## [Exercise directions]
Look through the data below and say how many of its lines contain "unfold", adding nothing else.

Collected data
::::::::::

(** ** Consumption, resumption, termination *)

Lemma consume_connection_quiet p bytes :
  0 <= bytes -> quiet p (chttp_h2_proto_consume_connection p bytes).1.
Proof.
  intros Hb. unfold chttp_h2_proto_consume_connection. split_if; [reflexivity|].
  unfold CHTTP_H2_MAX_WINDOW in *. assert (i32 bytes = bytes) as Hi by (apply i32_id; zlia).
  rewrite Hi in *. split_if; [reflexivity|]. cbv zeta.
  assert (quiet p (p <| p_conn_consumed := p_conn_consumed p + bytes |>)) as Hq.
  { q_set. unfold CHTTP_H2_MAX_WINDOW in *. lia. }
  etransitivity; [exact Hq|]. set (q := p <| p_conn_consumed := _ |>). clearbody q. clear Hq.
  split_if; [|reflexivity].
  assert (quiet q (q <| p_conn_consumed := 0 |>)) as Hq by q_set.
  etransitivity; [exact Hq|]. set (inc := p_conn_consumed q).
  set (r := q <| p_conn_consumed := 0 |>). clearbody r.
  q_bind (submit_window_update_quiet r 0 (u32 inc) ltac:(apply u32_range)).
  split_if; reflexivity.
Qed.

Lemma consume_stream_quiet p sid bytes :
  quiet p (chttp_h2_proto_consume_stream p sid bytes).1.
Proof.
  unfold chttp_h2_proto_consume_stream. split_if; [reflexivity|].
  destruct (proto_find p sid) as [i|]; [|reflexivity]. split_if; [reflexivity|].
  q_bind (submit_window_update_quiet p sid (u32 bytes) ltac:(apply u32_range)).
  split_if; reflexivity.
Qed.

Lemma wake_write_quiet p : quiet p (match on_wake_write U cbs with Some f => f p | None => p end).
Proof. destruct (on_wake_write U cbs) eqn:Hf; [by eapply law_wake_write|reflexivity]. Qed.

Lemma resume_source_quiet p sid : quiet p (chttp_h2_proto_resume_source p sid).1.
Proof.
  unfold chttp_h2_proto_resume_source. destruct (proto_find p sid) as [i|]; [|reflexivity].
  split_if; [reflexivity|]. cbn [fst]. etransitivity; [|apply wake_write_quiet].
  apply quiet_upd; [|done]. intros s. sw_set.
Qed.

Lemma for_streams_quiet body p : (forall q i, quiet q (body q i)) -> quiet p (for_streams body p).
Proof.
  intros Hb. unfold for_streams. generalize (seq 0 (Z.to_nat (p_stream_cap p))) as l.
  intros l. revert p. induction l as [|i l IH]; intros p; cbn [foldl]; [reflexivity|].
  etransitivity; [|apply IH]. case_decide; [apply Hb|reflexivity].
Qed.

::::::::::

## [Answer to the exercise]
6